Are the dead a good business for the banks? This is what the UFC Que-Choose thinks, which publishes this Friday a report on the inheritance costs practiced in France. After a death, the heirs must in fact request the deceased's bank to close his account. The establishment then invoices "the processing of administrative operations until the transfer of assets to the heirs (mainly the receipt of the death certificate, the inventory of funds and the management of post-mortem movements on the account)", indicates UFC.

The consumers' association therefore examined the price brochures and sought to know how much to pay in the context of a "typical" inheritance of 20,000 euros.

This sum was not chosen at random: according to INSEE, 66% of inheritances in France are less than 30,000 euros.

Result: the inheritance costs amount on average to 233 euros, with very strong disparities according to the banks.

Fees absent in Germany

Thus, it will cost you 120 euros at Crédit Mutuel Center Est Europe.

On the other hand, if the deceased had an account with LCL, you will then have to pay 527 euros for the same service.

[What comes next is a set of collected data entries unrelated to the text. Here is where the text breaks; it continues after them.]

(** Removing a session, with what becomes of it and of the others. *)
Lemma sched_remove_full L1 a L2 w sa : sched_ok (L1 ++ a :: L2) w → sessions w !! a = Some sa →
  ∃ w', rtp_scheduler_remove_session (Some a) w = Ret tt w' ∧ sched_ok (L1 ++ L2) w' ∧ quiet w w' ∧
    sessions w' !! a = Some (rtp_session_unset_flag sa RTP_SESSION_IN_SCHEDULER) ∧
    (∀ b, b ≠ a → ∃ n, sessions w' !! b = (fun s => s <| next := n |>) <$> sessions w !! b) ∧ ortp_scheduler w' = ortp_scheduler w.
Proof.
  intros Hok Hsa. destruct (sched_session _ w a Hok) as (sa' & Ha & Hfl & Hp & Hpos); [rewrite elem_of_app, elem_of_cons; tauto|].
  rewrite Hsa in Ha. injection Ha as <-. rename Hsa into Ha.
  assert ((length L1 < S (size (sessions w)))%nat) as Hf by (pose proof (sched_length _ _ Hok) as Hl; rewrite length_app in Hl; cbn in Hl; lia).
  destruct (unlink_ok L1 a L2 w sa _ Hok Ha Hf) as (w1 & E1 & Ha1 & [Hl1 Hpos1 Hfl1 (h & Hs1) Hq1 Hro Hup1]).
  set (s2 := rtp_session_unset_flag sa RTP_SESSION_IN_SCHEDULER). set (w2 := w1 <| sessions ::= <[a := s2]> |>).
  assert (Ha2 : sessions w2 !! a = Some s2) by (cbn; apply lookup_insert_eq).
  pose proof Hok as [H1 H2 H3 H4 H5 H6 H7 H8 H9].
  assert (Hm2 : masks_wf (sched w2)) by (cbn; rewrite Hs1; intros k; specialize (H8 k); by destruct k).
  destruct (session_set_clr_ret AllM a w2 s2 Ha2 Hm2 ltac:(cbn; lia)) as (m & E3 & Hm3 & Hb3).
  set (w3 := w2 <| sched ::= mask_put AllM m |>) in *. exists w3.
  assert (Hc3 : cores w3 = <[a := (next sa, false, mask_pos sa)]> (cores w1)).
  { change (cores w3) with (cores w2). unfold w2. rewrite cores_insert. unfold core_of. pose proof (in_sched_unset sa : in_sched s2 = false) as ->. done. }
  assert (Hpos3 : ∀ x, pos_of (cores w3) x = pos_of (cores w) x).
  { intros x. rewrite Hc3, <- Hpos1. eapply pos_insert_same. by rewrite (lookup_cores w1 a sa Ha1). }
  assert (Hmap : ∀ l, pos_of (cores w3) <$> l = pos_of (cores w) <$> l) by (intros l; by apply list_fmap_ext).
  apply NoDup_app in H2 as (Hnd1 & Hnd12 & Hnd2). apply NoDup_cons in Hnd2 as [Hna2 Hnd2].
  assert (Hna : a ∉ L1 ++ L2).
  { rewrite elem_of_app. intros [Hx|Hx]; [|done]. by apply (Hnd12 a Hx), list_elem_of_here. }
  rewrite fmap_app, fmap_cons, Hpos in H4, H6. apply NoDup_app in H4 as (Hp1 & Hp12 & Hp2). apply NoDup_cons in Hp2 as [Hpa2 Hp2].
  rewrite Forall_app, Forall_cons in H6. destruct H6 as (H6a & H6b & H6c).
  assert (Hpa : mask_pos sa ∉ pos_of (cores w) <$> (L1 ++ L2)).
  { rewrite fmap_app, elem_of_app. intros [Hx|Hx]; [|done]. by apply (Hp12 _ Hx), list_elem_of_here. }
  split; [|split].
  - unfold rtp_scheduler_remove_session. rewrite (bind_ret _ _ _ _ _ (sess_of_ret a w sa Ha)). unfold in_sched in Hfl. rewrite Hfl. cbn [negb].
    rewrite (bind_ret _ _ _ (list_ (sched w)) w), (bind_ret _ _ _ (size (sessions w)) w), (bind_ret _ _ _ _ _ E1) by done.
    rewrite (bind_ret _ _ _ tt w2); [done|]. by apply (on_sess_ret a (fun s => rtp_session_unset_flag s RTP_SESSION_IN_SCHEDULER)).
  - split; rewrite ?Hmap.
    + rewrite Hc3. change (list_ (sched w3)) with (list_ (sched w1)). by apply linked_insert.
    + apply NoDup_app. split; [done|]. split; [|done]. intros x Hx Hx2. apply (Hnd12 x Hx). by apply list_elem_of_further.
    + intros b c. rewrite Hc3. destruct (decide (b = a)) as [->|Hb].
      * rewrite lookup_insert_eq. intros [= <-]. split; [done|]. by intros.
      * rewrite lookup_insert_ne by done. intros Hbc. pose proof (Hfl1 b) as Hfb. rewrite Hbc in Hfb. cbn in Hfb.
        destruct (cores w !! b) as [c0|] eqn:E0; [|done]. injection Hfb as ->. rewrite (H3 b c0 E0), !elem_of_app, elem_of_cons. tauto.
    + rewrite fmap_app. apply NoDup_app. split; [done|]. split; [|done]. intros x Hx Hx2. apply (Hp12 x Hx). by apply list_elem_of_further.
    + intros d Hd. transitivity (isset d m); [done|]. rewrite Hb3 by done. cbn. rewrite Hs1. cbn. rewrite H5 by done.
      destruct (decide (d = mask_pos sa)) as [->|Ed]; [by rewrite bool_decide_false|]. apply bool_decide_ext. rewrite !fmap_app, fmap_cons, Hpos, !elem_of_app, elem_of_cons. tauto.
    + cbn. rewrite Hs1. cbn. rewrite fmap_app, Forall_app. done.
    + cbn. by rewrite Hs1.
    + done.
    + cbn. by rewrite Hs1.
  - split; [|split; [|split]].
    + transitivity w1; [done|]. transitivity w2; [|apply mask_put_quiet].
      by apply (on_sess_quiet a (fun s => rtp_session_unset_flag s RTP_SESSION_IN_SCHEDULER) w1 sa).
    + exact Ha2.
    + intros b Hb. destruct (Hro b) as (nb & En). exists nb. rewrite <- En. change (sessions w3) with (sessions w2). cbn. by rewrite lookup_insert_ne.
    + exact Hup1.
Qed.
Lemma sched_remove_ok L1 a L2 w : sched_ok (L1 ++ a :: L2) w →
  ∃ w', rtp_scheduler_remove_session (Some a) w = Ret tt w' ∧ sched_ok (L1 ++ L2) w' ∧ quiet w w'.
Proof.
  intros Hok. destruct (sched_session _ w a Hok) as (sa & Ha & _); [rewrite elem_of_app, elem_of_cons; tauto|].
  destruct (sched_remove_full L1 a L2 w sa Hok Ha) as (w' & E & Hok' & Hq & _). by exists w'.
Qed.
(* ===== verification/OrtpSend.v ===== *)
(** * RTP packets made and sent ([utils/ortp/src/rtpsession.c], [rtp.h], the packet macros of [rtpsession.h])

    A packet is a message whose first block begins with the RTP header, in the order
    of the machine until it is sent. A scheduled sender first sleeps until the time
    of its timestamp; what the other threads do meanwhile is an argument. *)

From Stdlib Require Import Strings.String.
From S2P Require Import Prelude StrUtils Blocks RtpMod Payload OrtpSession Sched OrtpEnv Rtcp RtcpParse.

(** ** The header *)

(** The bit fields of the first two bytes (little endian), then the fields in host order. *)
Record rtp_header_t := mkHeader {
  h_cc : Z;
  h_extbit : Z;
  h_padbit : Z;
  h_version : Z;
  h_paytype : Z;
  h_markbit : Z;
  h_seq_number : Z;
  h_timestamp : Z;
  h_ssrc : Z
}.
#[export] Instance eta_rtp_header_t : Eta rtp_header_t := fun h =>
  mkHeader (h_cc h) (h_extbit h) (h_padbit h) (h_version h) (h_paytype h) (h_markbit h) (h_seq_number h) (h_timestamp h) (h_ssrc h).

Definition header_bytes (h : rtp_header_t) : list Z :=
  [h_cc h `mod` 16 + 16 * (h_extbit h `mod` 2) + 32 * (h_padbit h `mod` 2) + 64 * (h_version h `mod` 4);
   h_paytype h `mod` 128 + 128 * (h_markbit h `mod` 2)] ++
  le_bytes 2 (h_seq_number h) ++ le_bytes 4 (h_timestamp h) ++ le_bytes 4 (h_ssrc h).
Definition header_of (bs : list Z) : rtp_header_t :=
  let b0 := nth 0 bs 0 in
  let b1 := nth 1 bs 0 in
  mkHeader (b0 `mod` 16) ((b0 / 16) `mod` 2) ((b0 / 32) `mod` 2) (b0 / 64) (b1 `mod` 128) (b1 / 128)
    (le_val (slice bs 2 2)) (le_val (slice bs 4 4)) (le_val (slice bs 8 4)).
(** The part up to the queue, on a packet of the expected kind. *)
Lemma rtp_parse_view a n base h payload s c m ob e local :
  header_ok h → h_version h = 2 → h_cc h = 0 → 12 + zlen payload < 2 ^ 31 →
  recv_ssrc s = 0 ∨ recv_ssrc s = h_ssrc h → h_paytype h ≠ telephone_events_pt s → hw_recv_pt s = h_paytype h → in_time s (h_timestamp h) →
  ∃ j d, rtp_parse a (Some (NBlk n)) local (view a s c (put_blk n (mkNblk None base true (wire_header h ++ payload) []) m) ob e) =
  queue_packet a (rq (rtp s)) (NBlk n)
    (view a (on_rtp (fun r => r <| jittctl := j |> <| rcv_diff_ts := d |>) (received_by h (12 + zlen payload) (gettimeofday_at c) s)) (S c)
      (put_blk n (mkNblk None base true (header_bytes h ++ payload) []) m) ob (e <| ortp_global_stats ::= count_received (12 + zlen payload) |>)).
Proof.
  intros Hh Hv Hcc Hlen Hs Htev Hpt Hin. set (x := fun bs => mkNblk None base true bs []). set (w := wire_header h ++ payload).
  change (mkNblk None base true w []) with (x w). pose proof (zlen_nonneg payload). pose proof (zlen_wire h) as Hzw.
  assert (Hw : zlen w = 12 + zlen payload) by (unfold w; rewrite zlen_app; lia).
  unfold rtp_parse.
  assert (Esz : msgdsize (Some (NBlk n)) (put_blk n (x w) m) = Ret (12 + zlen payload) (put_blk n (x w) m)).
  { unfold msgdsize. set (h0 := put_blk n (x w) m). assert (∃ f, blocks h0 = S (S f)) as [f ->].
    { apply (blocks_pos h0 (NBlk n)). eexists. apply put_blk_get. }
    cbn [msgdsize_loop]. unfold h0 at 1. rewrite (bind_ret _ _ _ _ _ (get_put n (x w) m)), nb_len.
    change (nb_data (x w)) with w. cbn [nb_blk b_cont nb_cont]. rewrite Hw.
    cbn. unfold mret, CM_ret. f_equal. rewrite !i32_id; [done|..]; unfold in_i32; rewrite ?i32_id; unfold in_i32; lia. }
  rewrite (view_hp _ _ _ _ _ _ _ _ _ _ Esz), view_count, view_upd.
  set (e1 := e <| ortp_global_stats ::= _ |>). set (s1 := on_rtp _ (on_rtp _ s)).
  rewrite (view_hp _ _ _ _ _ _ _ _ _ _ (get_header_bytes n (x w) m (wire_header h) payload eq_refl Hzw)).
  rewrite (wire_version h Hh), Hv, (wire_cc h Hh), Hcc. cbn [Z.eqb negb Pos.eqb]. change (negb (2 =? 2)) with false. cbv iota.
  rewrite (view_hp _ _ _ _ _ _ _ _ _ _ (header_from_network_put n (x w) m h payload eq_refl)).
  set (hb := header_bytes h ++ payload). change ((x w) <| nb_data := hb |>) with (x hb).
  unfold RTP_FIXED_HEADER_SIZE at 1. rewrite (proj2 (Z.ltb_ge (u32 (12 + zlen payload - 12)) (0 * 4))) by (unfold u32; pose proof (Z.mod_pos_bound (12 + zlen payload - 12) (2 ^ 32)); lia).
  unfold gettimeofday. rewrite view_syscall, view_upd.
  rewrite (view_hp _ _ _ _ _ _ _ _ tt (put_blk n (x hb) m)).
  2: { unfold csrc_from_network. rewrite (bind_ret _ _ _ _ _ (get_put n (x hb) m)). done. }
  rewrite (view_hp _ _ _ _ _ _ _ _ _ _ (get_header_put n (x hb) m h payload ltac:(apply app_nil_r) Hh)).
  rewrite parse_ssrc_view by done. rewrite view_upd, view_ses.
  assert (Ert : received_by h (12 + zlen payload) (gettimeofday_at c) s = on_rtp (fun r => r <| hwrcv_extseq ::= update_extseq (h_seq_number h) |>) (s1 <| last_recv_time := gettimeofday_at c |> <| recv_ssrc := h_ssrc h |>)) by done.
  rewrite <- Ert. set (s2 := received_by h _ _ s). change (telephone_events_pt s2) with (telephone_events_pt s). change (hw_recv_pt s2) with (hw_recv_pt s).
  rewrite (proj2 (Z.eqb_neq _ _) Htev), Hpt, Z.eqb_refl. cbn [negb]. rewrite (bind_ret (mret tt) _ _ tt _) by done.
  assert (Hin2 : in_time s2 (h_timestamp h)) by exact Hin.
  destruct (parse_timing_view a (NBlk n) s2 (h_timestamp h) local (S c) (put_blk n (x hb) m) ob e1 Hin2) as (j & d & Et).
  exists j, d. rewrite (bind_ret _ _ _ _ _ Et). cbv iota. done.
Qed.

(** C37: A datagram of a sender, as [rtp_session_send_with_ts] puts it on the wire,
    in the source, payload type and time the session expects: its packet gets into the ordered queue with the
    sequence number, timestamp and payload it was sent with, in its place; a duplicate or a packet
    without payload is freed, the oldest packets above the bound of the queue are dropped and counted, and the packet
    counts in the statistics and in the extended sequence number. *)
Theorem rtp_parse_queues a n base h payload s c m ob e local ps :
  mem_wf m → clear n m → 0 ≤ n → n + 1 < brk m → brk m < 2 ^ 31 - 1 → base ≠ 0 →
  rqueue m (rq (rtp s)) ps → zlen ps < 2 ^ 31 - 2 → 0 ≤ max_rq_size (rtp s) →
  header_ok h → h_version h = 2 → h_cc h = 0 → Forall byte_ok payload → 12 + zlen payload < 2 ^ 31 →
  recv_ssrc s = 0 ∨ recv_ssrc s = h_ssrc h → h_paytype h ≠ telephone_events_pt s → hw_recv_pt s = h_paytype h → in_time s (h_timestamp h) →
  let p := ((NBlk n, header_bytes h), [(NBlk (brk m), payload)]) in
  pk_seq p = h_seq_number h ∧ pk_ts p = h_timestamp h ∧
  let '(ps', dropped) :=
    if decide (payload = []) then (ps, 1)
    else (drop (Z.to_nat (zlen (put_packet p ps) - max_rq_size (rtp s))) (put_packet p ps), Z.max 0 (zlen (put_packet p ps) - max_rq_size (rtp s))) in
  ∃ s' m' e', rtp_parse a (Some (NBlk n)) local (view a s c (put_blk n (mkNblk None base true (wire_header h ++ payload) []) m) ob e) =
    Ret tt (view a s' (S c) m' ob e') ∧
  rqueue m' (rq (rtp s')) ps' ∧ mem_wf m' ∧ rq (rtp s') = rq (rtp s) ∧ recv_ssrc s' = h_ssrc h ∧
  hwrcv_extseq (rtp s') = update_extseq (h_seq_number h) (hwrcv_extseq (rtp s)) ∧
  stats (rtp s') = (count_received (12 + zlen payload) (stats (rtp s))) <| st_discarded ::= (fun k => u64 (k + dropped)) |>.
Proof.
  intros W C Hn0 Hn L Hb Hq Hps Hmx Hh Hv Hcc Hpay Hlen Hs Htev Hpt Hin p.
  pose proof (zlen_header h) as Hz. assert (Hl12 : length (header_bytes h) = 12%nat) by (unfold zlen in Hz; lia).
  assert (Hho : h_seq_number (header_of (header_bytes h)) = h_seq_number h ∧ h_timestamp (header_of (header_bytes h)) = h_timestamp h).
  { pose proof (header_of_bytes h [] Hh) as E. rewrite app_nil_r in E. by rewrite E. }
  split; [apply Hho|]. split; [apply Hho|].
  set (x := mkNblk None base true (header_bytes h ++ payload) []).
  assert (Wx : mem_wf (put_blk n x m)) by (apply mem_wf_put; done || lia).
  pose proof (zlen_nonneg payload) as Hp0.
  assert (Hz2 : zlen (header_bytes h ++ payload) = 12 + zlen payload) by (rewrite zlen_app; lia).
  pose proof (split_and_queue_spec (put_blk n x m) (rq (rtp s)) (max_rq_size (rtp s)) (NBlk n) (header_bytes h ++ payload) ps Wx L
    (rqueue_put n x m _ _ C Hq) (msg_new n x m Hb eq_refl ltac:(unfold x; cbn [nb_data nb_rest]; rewrite app_nil_r; lia))
    ltac:(apply Forall_app; split; [by apply header_bytes_ok|done])) as Hsq.
  assert (Hnin : NBlk n ∉ all_nodes ps) by (intros Hi; destruct (rqueue_alive _ _ _ _ Hq Hi) as [bb Hbb]; destruct C; congruence).
  rewrite (header_len_bytes h payload Hh Hcc) in Hsq. specialize (Hsq Hnin ltac:(lia) Hmx Hps).
  unfold queue_after in Hsq. change (brk (put_blk n x m)) with (brk m) in Hsq.
  assert (Esplit : split_as (NBlk n) (brk m) (header_bytes h ++ payload) = p).
  { unfold split_as. rewrite (header_len_bytes h payload Hh Hcc). change (Z.to_nat 12) with 12%nat. rewrite <- Hl12, take_app_length, drop_app_length. done. }
  rewrite Esplit, (header_len_bytes h payload Hh Hcc), Hz2 in Hsq.
  destruct (rtp_parse_view a n base h payload s c m ob e local Hh Hv Hcc Hlen Hs Htev Hpt Hin) as (j & d & Ep).
  set (res := if decide (payload = []) then _ else _).
  assert (Eres : (if 12 + zlen payload =? 12 then (ps, 1) else (drop (Z.to_nat (zlen (put_packet p ps) - max_rq_size (rtp s))) (put_packet p ps), Z.max 0 (zlen (put_packet p ps) - max_rq_size (rtp s)))) = res).
  { unfold res. destruct (decide (payload = [])) as [->|Hne]; [done|]. rewrite (proj2 (Z.eqb_neq _ _)); [done|]. destruct payload; [done|]. unfold zlen. cbn [length]. lia. }
  rewrite Eres in Hsq. destruct res as [ps' dropped]. destruct Hsq as (m' & E & Q' & W' & _).
  set (s2 := on_rtp _ (received_by h _ _ s)) in Ep.
  exists (on_rtp (fun r => r <| stats ::= (fun t => t <| st_discarded ::= (fun k => u64 (k + dropped)) |>) |>) s2), m'.
  eexists. split.
  - rewrite Ep. unfold queue_packet. rewrite view_ses. change (max_rq_size (rtp s2)) with (max_rq_size (rtp s)).
    rewrite (view_hp _ _ _ _ _ _ _ _ _ _ E). set (e3 := e <| ortp_global_stats ::= _ |>).
    pose proof (view_count a s2 (S c) m' ob e3 (fun t => t <| st_discarded ::= (fun k => u64 (k + dropped)) |>) (fun _ => mret tt)) as Hc.
    assert (Em : ∀ (op : CM Env unit) v, (x ← op; mret tt) v = op v).
    { intros op v. unfold mbind, CM_bind, mret, CM_ret. by destruct (op v) as [[] ?| |]. }
    rewrite Em in Hc. exact Hc.
  - split; [exact Q'|]. split; [done|]. done.
Qed.

End Proofs.

(** ** An example *)

(** A heap with an empty queue of packets and room for one block. *)
Definition ex_rq_ops : list mop := [MQinit 101; MAlloc 4; MFree (Some (NBlk 1))].
Definition ex_rq_mem : Mem := match run_mops buf16 zeros ex_rq_ops mem0 with Ret _ m => m | _ => mem0 end.
Lemma ex_rq_run : run_mops buf16 zeros ex_rq_ops mem0 = Ret [None; Some (NBlk 1); None] ex_rq_mem.
Proof. vm_compute. reflexivity. Qed.
Lemma ex_rq_wf : mem_wf ex_rq_mem.
Proof.
  apply (proj2 (keeps_mops buf16 zeros buf16_ne ex_rq_ops ltac:(by repeat constructor) mem0 _ ex_rq_mem ex_rq_run)); [apply mem0_wf|]. vm_compute. reflexivity.
Qed.
Lemma ex_rq_queue : rqueue ex_rq_mem 101 [].
Proof. split; [split; [by vm_compute|constructor|constructor|by vm_compute]|constructor|constructor]. Qed.

Definition ex_receiver : RtpSession :=
  on_rtp (fun r => r <| max_rq_size := 100 |>)
    (ex_video_session <| flags := RTP_SESSION_RECV_SYNC |> <| hw_recv_pt := 34 |> <| telephone_events_pt := -1 |>).
Definition ex_header : rtp_header_t := mkHeader 0 0 0 2 34 0 65535 90000 305419896.

Lemma rtp_parse_queues_witness :
  ∃ s' m' e', rtp_parse (H := quiet_system) 100 (Some (NBlk 1)) 0
    (view 100 ex_receiver 0 (put_blk 1 (mkNblk None 16 true (wire_header ex_header ++ [1; 2; 3]) []) ex_rq_mem) [] ex_env) = Ret tt (view 100 s' 1 m' [] e') ∧
  rqueue m' 101 [((NBlk 1, header_bytes ex_header), [(NBlk 3, [1; 2; 3])])].
Proof.
  destruct (rtp_parse_queues (H := quiet_system) 100 1 16 ex_header [1; 2; 3] ex_receiver 0 ex_rq_mem [] ex_env 0 []) as (_ & _ & s' & m' & e' & E & Q & _ & Hq & _).
  - exact ex_rq_wf.
  - vm_compute. split; reflexivity.
  - lia.
  - vm_compute. reflexivity.
  - vm_compute. reflexivity.
  - lia.
  - exact ex_rq_queue.
  - vm_compute. reflexivity.
  - vm_compute. congruence.
  - split; vm_compute; (split; congruence) || reflexivity.
  - reflexivity.
  - reflexivity.
  - repeat constructor; vm_compute; congruence.
  - vm_compute. reflexivity.
  - left. reflexivity.
  - vm_compute. congruence.
  - reflexivity.
  - left. vm_compute. reflexivity.
  - exists s', m', e'. split; [exact E|]. rewrite Hq in Q. exact Q.
Defined.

For the UFC Que-Chooser, these gigantic price differences are proof that "these prices are completely disconnected from the costs actually borne by the banks".

Bank charges for inheritance: very variable rates per

20 Minutes

To ensure this, the association looked at inheritance costs practiced elsewhere in Europe (Spain, Belgium, Italy).

"This comparison makes it possible to identify that the costs incurred in France are twice as high as those charged in Belgium or Italy (respectively 107 euros and 112 euros), and even three times higher than in Spain (80 euros) », Explains the UFC Que-Chooser.

"In Germany, inheritance bank charges are no longer even practiced following a recommendation from the national banking authority", tells us Matthieu Robin, financial sector project manager at UFC Que-Choisir.

The government not keen on coaching

Faced with this observation, the association asks for a "strict framework" of prices. A position which is not, for the moment, that of the government. In September 2020, in a written response to a deputy, the Ministry of the Economy and Finance justified itself as follows: "Pricing transparency must allow consumers to play competition, the only one able to act on the level of prices. . (…) A regulatory framework for inheritance costs could lead to setting a price higher than the market price and to which all establishments would align, or even to increasing the price of other services by compensation ”.

An argument that does not convince Matthieu Robin. “When you subscribe to a banking establishment, you do so according to the cost of the bank card, the credit facility, but never in relation to inheritance costs. So they escape any competitive logic. Our wish is that transparency be made to know that this service really costs the banks ”.

For this, the UFC Que-Choisir relies on the work of the Advisory Committee of the Financial Sector (CCSF).

The body, which brings together banks, insurance, but also consumer associations, was to floor this year on the subject of bank inheritance fees.

But the work has been postponed, because of the "banking lobby", assures the UFC.

With the survey published this Friday, she therefore wishes to alert public opinion so that the issue is once again on the agenda.